17. Plester
"A friend is like a four leaf clover, hard to find and lucky to have." - Irish Proverb
💙 Happy Reading 💙
.
.
.
Langit malam dengan purnama sebagai hiasannya adalah perpaduan yang sempurna. Ditambah dengan suasana tenang dan semilir angin membuat remaja itu betah berdiri di tempat yang disebut balkon. Angin yang berembus perlahan membelai lembut wajah anak berkacamata itu.

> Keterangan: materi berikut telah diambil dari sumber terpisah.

(* ===== verification/Server.v ===== *)
(** * Handlers as programs over shared state
    (crates/lodger/src/server.rs: [AppState]; crates/lodger/src/passwords.rs)

    A handler is a program of atomic steps on the state that all requests share.
    Between two steps other requests run, as at the [await] points of the code:
    [exec] runs one program alone, [pool_step] interleaves any number of them.
    Each step reads an environment: the clock, the fate of each SQL statement,
    the random bytes, whether a blocking task survived, and the salt of a hash. *)

From S2P Require Import Prelude Text Net Throttle Tickets Db AuditLog.

Record SetupToken := { setup_hash : list Z; setup_expires : Z }.

(** A run of argon2: what the time and the memory of a request go to. *)
Inductive Argon2Run := Hashes (password : str) | Checks (password stored : str).

(** [app_argon2] is no field of the code: it keeps the runs of argon2 that the requests
    asked for, which a client sees as the time of its answer. *)
Record AppState := {
  app_db : Tables;
  app_throttle : Counters;
  app_tickets : Tickets;
  app_setup : option SetupToken;
  app_journal : list str;
  app_argon2 : list Argon2Run
}.

Record env := {
  e_instant : Z;
  e_sql : nat → tick;
  e_random : result str (list Z);
  e_task : bool;
  e_salt : list Z
}.

Definition with_db (t : Tables) (s : AppState) : AppState :=
  {| app_db := t; app_throttle := app_throttle s; app_tickets := app_tickets s;
     app_setup := app_setup s; app_journal := app_journal s;
     app_argon2 := app_argon2 s |}.
Definition with_throttle (c : Counters) (s : AppState) : AppState :=
  {| app_db := app_db s; app_throttle := c; app_tickets := app_tickets s;
     app_setup := app_setup s; app_journal := app_journal s;
     app_argon2 := app_argon2 s |}.
Definition with_tickets (m : Tickets) (s : AppState) : AppState :=
  {| app_db := app_db s; app_throttle := app_throttle s; app_tickets := m;
     app_setup := app_setup s; app_journal := app_journal s;
     app_argon2 := app_argon2 s |}.
Definition with_setup (o : option SetupToken) (s : AppState) : AppState :=
  {| app_db := app_db s; app_throttle := app_throttle s; app_tickets := app_tickets s;
     app_setup := o; app_journal := app_journal s;
     app_argon2 := app_argon2 s |}.
Definition with_journal (l : list str) (s : AppState) : AppState :=
  {| app_db := app_db s; app_throttle := app_throttle s; app_tickets := app_tickets s;
     app_setup := app_setup s; app_journal := l;
     app_argon2 := app_argon2 s |}.

Definition with_argon2 (runs : list Argon2Run) (s : AppState) : AppState :=
  {| app_db := app_db s; app_throttle := app_throttle s; app_tickets := app_tickets s;
     app_setup := app_setup s; app_journal := app_journal s; app_argon2 := runs |}.

(** ** Programs *)

Inductive prog (A : Type) : Type :=
| Ret (a : A)
| Atom (B : Type) (f : env → AppState → AppState * B) (k : B → prog A).
Arguments Ret {A} a.
Arguments Atom {A B} f k.

#[export] Instance prog_ret : MRet prog := @Ret.
#[export] Instance prog_bind : MBind prog := λ A B f,
  fix go p := match p with Ret a => f a | Atom g k => Atom g (λ b, go (k b)) end.

Definition atom {B} (f : env → AppState → AppState * B) : prog B := Atom f Ret.

(** A program alone: step [n] has environment [e n]. *)
Fixpoint exec {A} (p : prog A) (e : nat → env) (s : AppState) (n : nat) : A * AppState * nat :=
  match p with
  | Ret a => (a, s, n)
  | Atom f k => let '(s', b) := f (e n) s in exec (k b) e s' (S n)
  end.

(** Any number of programs, one step of one of them at a time. *)
Inductive pool_step {A} : AppState * list (prog A) → AppState * list (prog A) → Prop :=
| pool_atom s ps i B (f : env → AppState → AppState * B) k e s' b :
    ps !! i = Some (Atom f k) → f e s = (s', b) → pool_step (s, ps) (s', <[i := k b]> ps).

(** A schedule: which program takes the next step, and in which environment. *)
Fixpoint run_schedule {A} (sched : list (nat * env)) (c : AppState * list (prog A)) :
    AppState * list (prog A) :=
  match sched with
  | [] => c
  | (i, e) :: sched =>
      match c.2 !! i with
      | Some (Atom f k) => let '(s', b) := f e c.1 in run_schedule sched (s', <[i := k b]> c.2)
      | _ => run_schedule sched c
      end
  end.

Lemma run_schedule_steps {A} sched (c : AppState * list (prog A)) :
  rtc pool_step c (run_schedule sched c).
Proof.
  revert c. induction sched as [|[i e] sched IH]; intros [s ps]; simpl; [done|].
  destruct (ps !! i) as [[a|B f k]|] eqn:Ep; [apply IH| |apply IH].
  destruct (f e s) as [s' b] eqn:Ef. eapply rtc_l; [by eapply pool_atom|apply IH].
Qed.

(** ** The steps of the handlers *)

(** A database call: it holds the connection's mutex to its end. *)
Definition db {A} (m : sql A) : prog (result SqlError A) :=
  atom (λ e s, let '(r, t, _) := m (e_sql e) (app_db s) O in (with_db t s, r)).

(** [eprintln!]: the standard error, which also has the lines of the audit log. *)
Definition eprintln (line : str) : prog unit :=
  atom (λ _ s, (with_journal (app_journal s ++ [line]) s, tt)).

(** [audit::log]. *)
Definition audit_log `{LogText} (entry : Entry) : prog unit :=
  atom (λ e s, let '(j, t, _) := log entry (e_sql e) (app_journal s) (app_db s) O in
               (with_journal j (with_db t s), tt)).

(** [getrandom::fill]. *)
Definition random : prog (result str (list Z)) := atom (λ e s, (s, e_random e)).

(** Work with argon2: its runs, and its result. *)
Definition hashing (A : Type) : Type := env → list Argon2Run * A.

(** [passwords::run]: [None] when the task failed. *)
Definition run_task {A} (work : hashing A) : prog (option A) :=
  atom (λ e s, let '(runs, a) := work e in
               (with_argon2 (app_argon2 s ++ runs) s, if e_task e then Some a else None)).

(** The argon2 crate: a hash for a salt, and the check of a PHC string. *)
Class Argon2 := {
  argon2_hash : list Z → str → result str str;
  argon2_verify : str → str → bool
}.

(** What its documentation promises: a password matches its own hash. *)
Class Argon2Laws `{Argon2} := {
  verify_hash salt p h : argon2_hash salt p = Ok h → argon2_verify p h = true
}.

Section passwords.
Context `{Argon2}.

(** passwords.rs. *)
Definition hash (password : str) : hashing (result str str) := λ e,
  ([Hashes password], argon2_hash (e_salt e) password).
Definition verify (password stored : str) : hashing bool := λ _,
  ([Checks password stored], argon2_verify password stored).
(** [verify_nobody]: the check against the dummy hash, whose result is dropped. *)
Definition verify_nobody (dummy password : str) : hashing bool := λ e,
  let '(runs, _) := verify password dummy e in (runs, false).
End passwords.

(** ** Facts about programs *)

Lemma exec_bind {A B} (p : prog A) (f : A → prog B) e s n :
  exec (p ≫= f) e s n = let '(a, s', n') := exec p e s n in exec (f a) e s' n'.
Proof.
  revert s n. induction p as [a|C g k IH]; intros s n; [done|]. simpl.
  destruct (g (e n) s) as [s' b]. apply IH.
Qed.

(** What an audit entry does to the tables is its row. *)
Lemma log_tables `{LogText} entry e j t n :
  (log entry e j t n).1.2 = (Db.audit (row entry) e t n).1.2.
Proof. unfold log, record. simpl. by destruct (Db.audit (row entry) e t n) as [[r t'] n']. Qed.

(** The audit log touches neither accounts nor sessions. *)
Lemma audit_log_tables `{LogText} entry e s n :
  let s' := (exec (audit_log entry) e s n).1.2 in
  tab_accounts (app_db s') = tab_accounts (app_db s) ∧
  tab_sessions (app_db s') = tab_sessions (app_db s) ∧
  app_throttle s' = app_throttle s ∧ app_tickets s' = app_tickets s ∧ app_setup s' = app_setup s.
Proof.
  simpl. pose proof (log_tables entry (e_sql (e n)) (app_journal s) (app_db s) 0) as Hl.
  destruct (log entry (e_sql (e n)) (app_journal s) (app_db s) 0) as [[j t] m]. simpl in *. subst t.
  unfold Db.audit, statement. by destruct (tick_fault _).
Qed.

(** ** What a program run alone guarantees *)

Definition wp {A} (p : prog A) (Q : A → AppState → Prop) (s : AppState) : Prop :=
  ∀ e n, Q (exec p e s n).1.1 (exec p e s n).1.2.

Lemma wp_ret {A} (a : A) (Q : A → AppState → Prop) s : Q a s → wp (mret a) Q s.
Proof. by intros HQ e n. Qed.

Lemma wp_bind {A B} (p : prog A) (f : A → prog B) Q s :
  wp p (λ a s', wp (f a) Q s') s → wp (p ≫= f) Q s.
Proof.
  intros Hp e n. specialize (Hp e n). rewrite exec_bind.
  destruct (exec p e s n) as [[a s'] n']. apply Hp.
Qed.

Lemma wp_atom {B} (f : env → AppState → AppState * B) (Q : B → AppState → Prop) s :
  (∀ e, Q (f e s).2 (f e s).1) → wp (atom f) Q s.
Proof. intros Hf e n. specialize (Hf (e n)). simpl. by destruct (f (e n) s). Qed.

Lemma wp_db {A} (m : sql A) Q s :
  (∀ env r t n, m env (app_db s) O = (r, t, n) → Q r (with_db t s)) → wp (db m) Q s.
Proof.
  intros Hm. apply wp_atom. intros e.
  destruct (m (e_sql e) (app_db s) O) as [[r t] n] eqn:E. by eapply Hm.
Qed.

Lemma wp_run_task {A} (work : hashing A) Q s :
  (∀ e, Q (if e_task e then Some (work e).2 else None) (with_argon2 (app_argon2 s ++ (work e).1) s)) →
  wp (run_task work) Q s.
Proof. intros HQ. apply wp_atom. intros e. specialize (HQ e). by destruct (work e) as [runs a]. Qed.

Lemma wp_audit `{LogText} entry (Q : unit → AppState → Prop) s :
  (∀ s', tab_accounts (app_db s') = tab_accounts (app_db s) →
         tab_sessions (app_db s') = tab_sessions (app_db s) →
         app_throttle s' = app_throttle s → app_tickets s' = app_tickets s →
         app_setup s' = app_setup s → Q tt s') →
  wp (audit_log entry) Q s.
Proof.
  intros HQ e n. destruct (audit_log_tables entry e s n) as (Ha & Hs & Ht & Hk & Hp).
  destruct (exec (audit_log entry) e s n) as [[[] s'] n']. by apply HQ.
Qed.

Lemma wp_eprintln line (Q : unit → AppState → Prop) s :
  (∀ j, Q tt (with_journal j s)) → wp (eprintln line) Q s.
Proof. intros HQ. apply wp_atom. intros e. apply HQ. Qed.

Lemma wp_mono {A} (p : prog A) (Q Q' : A → AppState → Prop) s :
  wp p Q s → (∀ a s', Q a s' → Q' a s') → wp p Q' s.
Proof. intros Hp HQ e n. apply HQ, Hp. Qed.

Terhitung sudah satu minggu ia tak datang ke sekolah dan selama itu pula Arsen selalu mampir ke rumahnya hanya untuk sekadar mengobrak-abrik dan terkadang memberi tahu soal tugas yang guru berikan selama ia absen. Sore ini juga, bahkan Arsen datang bersama dengan Sony dan Brian. Suasana kamar Daniel menjadi sangat ramai ketika dua kawan dekat Arsen itu ikut berkunjung.
Di mulai dari kegiatan mereka mengerjakan pekerjaan rumah bersama dan berakhir dengan bermain game yang ricuh. Suasananya menjadi tak jauh berbeda ketika dulu ia berkunjung ke rumah Arsen. Camilan serta minuman yang semula tersaji penuh di atas meja akhirnya habis tanpa sisa disantap oleh mereka bertiga.

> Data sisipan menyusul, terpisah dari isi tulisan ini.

(* ===== verification/Setup.v ===== *)
(** * First-run setup (crates/lodger/src/setup.rs)

    The one-time token, and the claim of a new install as a program over the
    shared state, interleaved with any number of other claims. *)

From S2P Require Import Prelude Text Net Validate Password Throttle Tickets Db AuditLog Http Server.

(** An hour, in nanoseconds. *)
Definition TOKEN_LIFETIME : Z := secs (60 * 60).

Record Claim := { claim_token : str; claim_username : str; claim_password : str }.

Definition Claim_debug `{LogText} (c : Claim) : str :=
  debug_struct (lit "Claim") [(lit "username", debug_text (claim_username c))].

Section setup.
Context `{Ipnet} `{Lowercase} `{Argon2} `{LogText}.
Variable sha256 : str → list Z.
Variable trusted_proxies : list ipnet.
Variable COMMON : list str.
(** The texts of the validation errors ([Display]). *)
Variable input_error_text : InputError → str.
Variable password_error_text : PasswordError → str.

(** [SetupToken::generate]. *)
Definition generate (now : Z) (random : result str (list Z)) : result str (str * SetupToken) :=
  bytes ← map_err (λ e, lit "cannot make a setup token: " ++ e) random;
  let text := hex_encode bytes in
  Ok (text, {| setup_hash := sha256 text; setup_expires := now + TOKEN_LIFETIME |}).

(** [matches]. *)
Definition token_matches (token : SetupToken) (submitted : str) : bool :=
  bool_decide (setup_hash token = sha256 (trim submitted)).

(** [status]. *)
Definition status : prog Response :=
  atom (λ e s, (s,
    if match app_setup s with Some t => e_instant e <? setup_expires t | None => false end
    then json 200 [(lit "required", VBool true)] else Http.plain 404)).

(** Step 2 of [claim], under the lock. *)
Definition check_token (submitted : str) : prog (option Response) :=
  atom (λ e s, (s,
    match app_setup s with
    | None => Some (Http.plain 404)
    | Some token =>
        if negb (token_matches token submitted) then Some (error 403 (lit "wrong setup token"))
        else if setup_expires token <=? e_instant e
        then Some (error 403 (lit "the setup token expired. Restart Lodger to write a new one to the log"))
        else None
    end)).

(** [claim]. *)
Definition claim (peer : ip_addr) (headers : HeaderMap) (body : result Response Claim) : prog Response :=
  closed ← atom (λ _ s, (s, bool_decide (app_setup s = None)));
  if (closed : bool) then mret (Http.plain 404)
  else
    match body with
    | Err rejection => mret rejection
    | Ok claim =>
        refused ← check_token (claim_token claim);
        match refused with
        | Some response => mret response
        | None =>
            match Name_parse (lit "username") (claim_username claim) with
            | Err e => mret (error 422 (input_error_text e))
            | Ok username =>
                match Password.check COMMON (claim_password claim) with
                | Err e => mret (error 422 (password_error_text e))
                | Ok _ =>
                    hashed ← run_task (Server.hash (claim_password claim));
                    match hashed with
                    | Some (Err e) =>
                        _ ← eprintln (lit "lodger: setup: cannot hash the password: " ++ e);
                        mret (error 500 (lit "cannot hash the password"))
                    | None =>
                        _ ← eprintln (lit "lodger: setup: the hashing task failed");
                        mret (error 500 (lit "cannot hash the password"))
                    | Some (Ok hash) =>
                        let name := as_str username in
                        created ← db (create_first_account name hash);
                        match created with
                        | Ok true =>
                            _ ← atom (λ _ s, (with_setup None s, tt));
                            _ ← eprintln (lit "lodger: setup done: created the first account, " ++ name);
                            let ip := Http.client_ip peer headers trusted_proxies in
                            _ ← audit_log (with_client_ip ip (with_account name
                                  (Entry_ok (lit "setup.completed"))));
                            mret (json 201 [(lit "username", VText name)])
                        | Ok false => mret (Http.plain 404)
                        | Err e =>
                            _ ← eprintln (lit "lodger: setup: the database failed: " ++ sql_text e);
                            mret (error 500 (lit "cannot create the account"))
                        end
                    end
                end
            end
        end
    end.

(** ** Parallel claims *)

Definition accounts_of (s : AppState) : list AccountRow := tab_accounts (app_db s).

(** Programs that leave the accounts alone, with what their results satisfy. *)
Fixpoint silent {A} (P : A → Prop) (p : prog A) : Prop :=
  match p with
  | Ret a => P a
  | Atom f k => ∀ e s, accounts_of (f e s).1 = accounts_of s ∧ silent P (k (f e s).2)
  end.

(** A claim that made the first account: it ends with 201. *)
Fixpoint won (p : prog Response) : Prop :=
  match p with
  | Ret r => r_status r = 201
  | Atom f k => ∀ e s, accounts_of (f e s).1 = accounts_of s ∧ won (k (f e s).2)
  end.

(** A claim that has not: each step leaves the accounts alone, or makes the
    first one and wins; it never ends with 201 otherwise. *)
Fixpoint pending (p : prog Response) : Prop :=
  match p with
  | Ret r => r_status r ≠ 201
  | Atom f k => ∀ e s,
      accounts_of (f e s).1 = accounts_of s ∧ pending (k (f e s).2) ∨
      accounts_of s = [] ∧ (∃ a, accounts_of (f e s).1 = [a]) ∧ won (k (f e s).2)
  end.

Lemma pending_bind {A} (P : A → Prop) (p : prog A) f :
  silent P p → (∀ a, P a → pending (f a)) → pending (p ≫= f).
Proof.
  intros Hp Hf. induction p as [a|B g k IH]; [by apply Hf|]. simpl in *. intros e s.
  left. destruct (Hp e s). split; [done|]. by apply IH.
Qed.

Lemma silent_audit entry : silent (λ _, True) (audit_log entry).
Proof.
  intros e s. split; [|done]. unfold accounts_of.
  by destruct (audit_log_tables entry (λ _, e) s 0%nat) as [Ha _]; simpl in Ha;
    destruct (log entry (e_sql e) (app_journal s) (app_db s) 0) as [[j t] n].
Qed.

Lemma claim_pending peer headers body :
  (∀ rejection, body = Err rejection → r_status rejection ≠ 201) →
  pending (claim peer headers body).
Proof.
  intros Hrej. unfold claim.
  apply (pending_bind (λ _, True)); [by intros e s|]. intros [|] _; [done|].
  destruct body as [c|rejection]; [|by apply Hrej].
  apply (pending_bind (λ o, ∀ r, o = Some r → r_status r ≠ 201)).
  { intros e s. split; [done|]. simpl. intros r. repeat case_match; by intros [= <-]. }
  intros [response|] Hr; [by apply Hr|].
  destruct (Name_parse _ _) as [name|]; [|done]. destruct (Password.check _ _); [|done].
  apply (pending_bind (λ _, True)); [by intros e s|]. intros [[h|]|] _; [|by intros ? ?; left..].
  intros e s. simpl.
  destruct (create_first_account (as_str name) h (e_sql e) (app_db s) O) as [[r d] n] eqn:E.
  pose proof (create_first_account_spec _ _ _ _ _ _ _ _ E) as Hs. unfold accounts_of.
  cbn [fst snd app_db with_db]. destruct r as [[|]|].
  - right. destruct Hs as (Hnil & (a & Ha & _) & _). split_and!; [done|by exists a|].
    intros e1 s1. split; [done|]. intros e2 s2. split; [done|]. intros e3 s3.
    split; [apply (silent_audit _ e3 s3)|done].
  - left. by destruct Hs as [-> _].
  - left. split; [by rewrite Hs|]. intros e1 s1. by left.
Qed.

(** The invariant of a pool of claims. *)
Definition claims_inv (c : AppState * list (prog Response)) : Prop :=
  accounts_of c.1 = [] ∧ Forall pending c.2 ∨
  ∃ a i p, accounts_of c.1 = [a] ∧ c.2 !! i = Some p ∧ won p ∧
    ∀ j q, j ≠ i → c.2 !! j = Some q → pending q.

Lemma claims_step c c' : claims_inv c → pool_step c c' → claims_inv c'.
Proof.
  intros Hi Hs. destruct Hs as [s ps i B f k e s' b Hp Hf].
  destruct Hi as [[Hnil Hall]|(a & w & p & Ha & Hw & Hwon & Hrest)]; cbn [fst snd] in *.
  - pose proof (Forall_lookup_1 _ _ _ _ Hall Hp) as Hpend. simpl in Hpend.
    specialize (Hpend e s). rewrite Hf in Hpend. cbn [fst snd] in Hpend.
    destruct Hpend as [[Hacc Hk]|(_ & [a Ha] & Hwon)].
    + left. split; [cbn [fst]; congruence|]. by apply Forall_insert.
    + right. exists a, i, (k b). cbn [fst snd]. split_and!; [done| |done|].
      * apply list_lookup_insert_eq. by eapply lookup_lt_Some.
      * intros j q Hne Hj. rewrite list_lookup_insert_ne in Hj by done. by eapply Forall_lookup_1.
  - right. destruct (decide (i = w)) as [->|Hne].
    + rewrite Hp in Hw. injection Hw as <-. simpl in Hwon. specialize (Hwon e s).
      rewrite Hf in Hwon. destruct Hwon as [Hacc Hk]. cbn [fst snd] in *.
      exists a, w, (k b). split_and!; [congruence| |done|].
      * apply list_lookup_insert_eq. by eapply lookup_lt_Some.
      * intros j q Hj Hq. rewrite list_lookup_insert_ne in Hq by done. by eapply Hrest.
    + pose proof (Hrest i _ Hne Hp) as Hpend. simpl in Hpend. specialize (Hpend e s).
      rewrite Hf in Hpend. cbn [fst snd] in *.
      destruct Hpend as [[Hacc Hk]|(Hnil & _)]; [|congruence].
      exists a, w, p. split_and!; [congruence| |done|].
      * by rewrite list_lookup_insert_ne.
      * intros j q Hj Hq. destruct (decide (j = i)) as [->|Hji].
        { rewrite list_lookup_insert_eq in Hq by (by eapply lookup_lt_Some). by injection Hq as <-. }
        rewrite list_lookup_insert_ne in Hq by done. by eapply Hrest.
Qed.

(** C7: however many setup claims run in parallel and however their steps
    interleave, a new install gets at most one account; at most one claim is
    answered 201, that answer implies the account, and once every claim is
    answered the account implies that answer. *)
Theorem setup_creates_one_account claims s s' ps' :
  (∀ peer headers rejection, (peer, headers, Err rejection) ∈ claims → r_status rejection ≠ 201) →
  accounts_of s = [] →
  rtc pool_step (s, (λ '(peer, headers, body), claim peer headers body) <$> claims) (s', ps') →
  (length (accounts_of s') ≤ 1)%nat ∧
  (∀ i j r1 r2, ps' !! i = Some (Ret r1) → ps' !! j = Some (Ret r2) →
     r_status r1 = 201 → r_status r2 = 201 → i = j) ∧
  (∀ i r, ps' !! i = Some (Ret r) → r_status r = 201 → length (accounts_of s') = 1%nat) ∧
  (Forall (λ p, ∃ r, p = Ret r) ps' → accounts_of s' ≠ [] →
     ∃ i r, ps' !! i = Some (Ret r) ∧ r_status r = 201).
Proof.
  intros Hrej Hnil Hsteps.
  assert (Hi : claims_inv (s', ps')).
  { revert Hsteps. apply (rtc_ind_r claims_inv); [|by intros y z _ Hyz Hy; eapply claims_step].
    left. split; [done|]. apply Forall_fmap, Forall_forall. intros [[peer headers] body] Hin. simpl.
    apply claim_pending. intros rejection ->. by eapply Hrej. }
  destruct Hi as [[Hz Hall]|(a & w & p & Ha & Hw & Hwon & Hrest)]; cbn [fst snd] in *.
  - rewrite Hz. split_and!; [simpl; lia| | |done].
    + intros i j r1 r2 E1 _ S1 _. by pose proof (Forall_lookup_1 _ _ _ _ Hall E1).
    + intros i r E1 S1. by pose proof (Forall_lookup_1 _ _ _ _ Hall E1).
  - assert (Hw' : ∀ i r, ps' !! i = Some (Ret r) → r_status r = 201 → i = w).
    { intros i r E1 S1. destruct (decide (i = w)); [done|]. by pose proof (Hrest _ _ ltac:(done) E1). }
    rewrite Ha. split_and!; [simpl; lia| |done|].
    + intros i j r1 r2 E1 E2 S1 S2. rewrite (Hw' _ _ E1 S1), (Hw' _ _ E2 S2). done.
    + intros Hall _. destruct (Forall_lookup_1 _ _ _ _ Hall Hw) as [r ->]. by exists w, r.
Qed.
End setup.

(** ** Witness: one claim, up to its answer. *)

Definition fresh_app : AppState :=
  {| app_db := no_tables; app_throttle := Counters_default; app_tickets := ∅;
     app_setup := Some {| setup_hash := lit "abc"; setup_expires := 10 |}; app_journal := []; app_argon2 := [] |}.

Lemma setup_creates_one_account_witness :
  let c := @claim ipnet_ref ascii_lowercase
             {| argon2_hash _ p := Ok p; argon2_verify p h := bool_decide (p = h) |} log_text_plain
             id [] [] (λ _, []) (λ _, []) in
  let body := Ok {| claim_token := lit " abc"; claim_username := lit "admin";
                    claim_password := lit "a long pass phrase" |} in
  accounts_of fresh_app = [] ∧
  ∀ s' ps', rtc pool_step (fresh_app, [c (V4 1) [] body]) (s', ps') →
  (length (accounts_of s') ≤ 1)%nat.
Proof.
  intros c body. split; [reflexivity|]. intros s' ps' Hsteps.
  refine (proj1 (@setup_creates_one_account ipnet_ref ascii_lowercase
    {| argon2_hash _ p := Ok p; argon2_verify p h := bool_decide (p = h) |} log_text_plain
    id [] [] (λ _, []) (λ _, []) [(V4 1, [], body)] fresh_app s' ps' _ eq_refl Hsteps)).
  intros peer headers rejection Hin%list_elem_of_singleton. unfold body in Hin. congruence.
Defined.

Kamarnya bahkan tadi terlihat seperti kapal pecah usai mereka berlari ke sana ke mari karena tak terima kalah dari bertanding game online. Menyaksikan kerusuhan yang mereka buat, apakah Daniel marah? Tidak, anak itu bahkan merasa senang melihat mereka bertingkah konyol seperti itu. Apakah itu yang disebut dengan bahagia karena memiliki teman? Ah, entahlah. Yang jelas Daniel merasa harinya menjadi lebih baik semenjak Arsen mulai dekat dengannya.

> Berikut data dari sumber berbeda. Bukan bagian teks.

Inductive vcall :=
| LookupDomainByUuid (id : Uuid)
| ListAllDomains
| DomainInfo (d : domain)
| DomainUuid (d : domain)
| DomainName (d : domain)
| DomainIsActive (d : domain)
| DomainIsPersistent (d : domain)
| DomainAutostart (d : domain)
| DomainXmlDesc (d : domain) (flags : Z)
| DomainCreate (d : domain)
| DomainShutdown (d : domain) (flags : Z)
| DomainDestroy (d : domain)
| DomainReboot (d : domain) (flags : Z)
| DomainSuspend (d : domain)
| DomainResume (d : domain)
| DomainSetAutostart (d : domain) (on : bool)
| DomainUndefine (d : domain) (flags : Z)
| LookupPoolByUuid (id : Uuid)
| LookupPoolByName (name : str)
| ListAllPools
| PoolInfo (p : pool)
| PoolUuid (p : pool)
| PoolName (p : pool)
| PoolIsActive (p : pool)
| PoolIsPersistent (p : pool)
| PoolAutostart (p : pool)
| PoolXmlDesc (p : pool)
| PoolListVolumes (p : pool)
| PoolLookupVolByName (p : pool) (name : str)
| PoolRefresh (p : pool)
| DefinePoolXml (xml : str)
| PoolBuild (p : pool)
| PoolSetAutostart (p : pool) (on : bool)
| PoolCreate (p : pool)
| PoolDestroy (p : pool)
| PoolDelete (p : pool)
| PoolUndefine (p : pool)
| LookupVolByPath (path : str)
| VolPath (v : vol)
| VolName (v : vol)
| VolKey (v : vol)
| VolInfo (v : vol)
| VolXmlDesc (v : vol)
| VolCreateXml (p : pool) (xml : str)
| VolDelete (v : vol)
| LookupNetworkByUuid (id : Uuid)
| ListAllNetworks
| NetUuid (n : net)
| NetName (n : net)
| NetIsActive (n : net)
| NetIsPersistent (n : net)
| NetAutostart (n : net)
| NetBridgeName (n : net)
| NetXmlDesc (n : net)
| DefineNetworkXml (xml : str)
| NetSetAutostart (n : net) (on : bool)
| NetCreate (n : net)
| NetDestroy (n : net)
| NetUndefine (n : net)
(** [std::fs::canonicalize], [None] when it fails. *)
| Canonicalize (path : str)
(** The calls on a connection itself: [start_event_loop], [Connect::open],
    [set_keep_alive], the registration of the event callbacks, the facts of the
    host, the statistics of all running domains, a socket pair, and the console. *)
| StartEventLoop
| ConnectOpen (uri : str)
| SetKeepAlive (conn interval count : Z)
| RegisterEvents (conn : Z)
| NodeInfo
| LibVersion
| Hostname
| AllDomainStats (groups flags : Z)
| SocketPair
| DomainOpenGraphics (d : domain) (idx flags : Z).

(** The type of the answer of a call. *)
Definition resp (c : vcall) : Type :=
  match c with
  | LookupDomainByUuid _ => result verr domain
  | ListAllDomains => result verr (list domain)
  | DomainInfo _ => result verr dom_info
  | DomainUuid _ | PoolUuid _ | NetUuid _ => result verr Uuid
  | DomainName _ | PoolName _ | VolName _ | NetName _ => result verr str
  | DomainIsActive _ | DomainIsPersistent _ | DomainAutostart _
  | PoolIsActive _ | PoolIsPersistent _ | PoolAutostart _
  | NetIsActive _ | NetIsPersistent _ | NetAutostart _ => result verr bool
  | DomainXmlDesc _ _ | PoolXmlDesc _ | VolXmlDesc _ | NetXmlDesc _
  | VolPath _ | VolKey _ | NetBridgeName _ => result verr str
  | LookupPoolByUuid _ | LookupPoolByName _ | DefinePoolXml _ => result verr pool
  | ListAllPools => result verr (list pool)
  | PoolInfo _ => result verr pool_info
  | PoolListVolumes _ => result verr (list vol)
  | PoolLookupVolByName _ _ | LookupVolByPath _ | VolCreateXml _ _ => result verr vol
  | VolInfo _ => result verr vol_info
  | LookupNetworkByUuid _ | DefineNetworkXml _ => result verr net
  | ListAllNetworks => result verr (list net)
  | Canonicalize _ => option str
  | StartEventLoop => result str unit
  | ConnectOpen _ => result verr Z
  | NodeInfo => result verr node_info
  | LibVersion => result verr Z
  | Hostname => result verr str
  | AllDomainStats _ _ => result verr (list Record_)
  | SocketPair => result str Z
  | _ => result verr unit
  end.

(** The calls that change nothing and whose answers the in-use scans compare. *)
Definition is_query (c : vcall) : bool :=
  match c with
  | ListAllDomains | DomainInfo _ | DomainUuid _ | DomainName _ | DomainIsActive _
  | DomainIsPersistent _ | DomainAutostart _ | DomainXmlDesc _ _
  | LookupPoolByUuid _ | LookupPoolByName _ | ListAllPools | PoolInfo _ | PoolUuid _ | PoolName _
  | PoolIsActive _ | PoolIsPersistent _ | PoolAutostart _ | PoolXmlDesc _ | PoolListVolumes _
  | PoolLookupVolByName _ _ | LookupVolByPath _ | VolPath _ | VolName _ | VolKey _ | VolInfo _
  | VolXmlDesc _ | LookupNetworkByUuid _ | ListAllNetworks | NetUuid _ | NetName _ | NetIsActive _
  | NetIsPersistent _ | NetAutostart _ | NetBridgeName _ | NetXmlDesc _ | Canonicalize _
  | NodeInfo | LibVersion | Hostname | AllDomainStats _ _ => true
  | _ => false
  end.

"Niel, pinjem penggaris lo, dong."
Adalah Mattew yang menyembulkan kepala dari balik pintu kamar Daniel tanpa mengucap permisi. Anak itu langsung masuk ke dalam kamar Daniel dan menjadikan meja belajar sebagai tujuan utamanya.
Daniel yang semula asik berdiri di balkon kamarnya lantas menoleh dan menghela napas. Salah satu alasan mengapa ia selalu mengunci pintu kamarnya adalah mencegah Mattew yang suka masuk tanpa permisi. Bukannya tidak suka, tapi Daniel hanya takut jika Mattew sampai melihat rahasia kelamnya dan anak itu akan mengadukan pada kedua orangtuanya.
"Ketuk dulu kenapa, sih?" ketusnya pada Mattew yang kini sibuk mencari penggaris di meja belajar sang adik.
"Iya, iya maaf. Gue pinjem penggaris lo. Lagi urgent, nih. Penggaris gue patah tadi," ujar Mattew tak sabar.
Tak mau berdebat lebih jauh dengan sang kakak, Daniel akhirnya mengeluarkan penggaris logam dari dalam tas sekolahnya. Beruntung keadaan kakinya sudah membaik daripada awal kejadian lalu, ia sudah mampu berjalan tanpa menggunakan tongkat. Yah, meski sedikit terpincang.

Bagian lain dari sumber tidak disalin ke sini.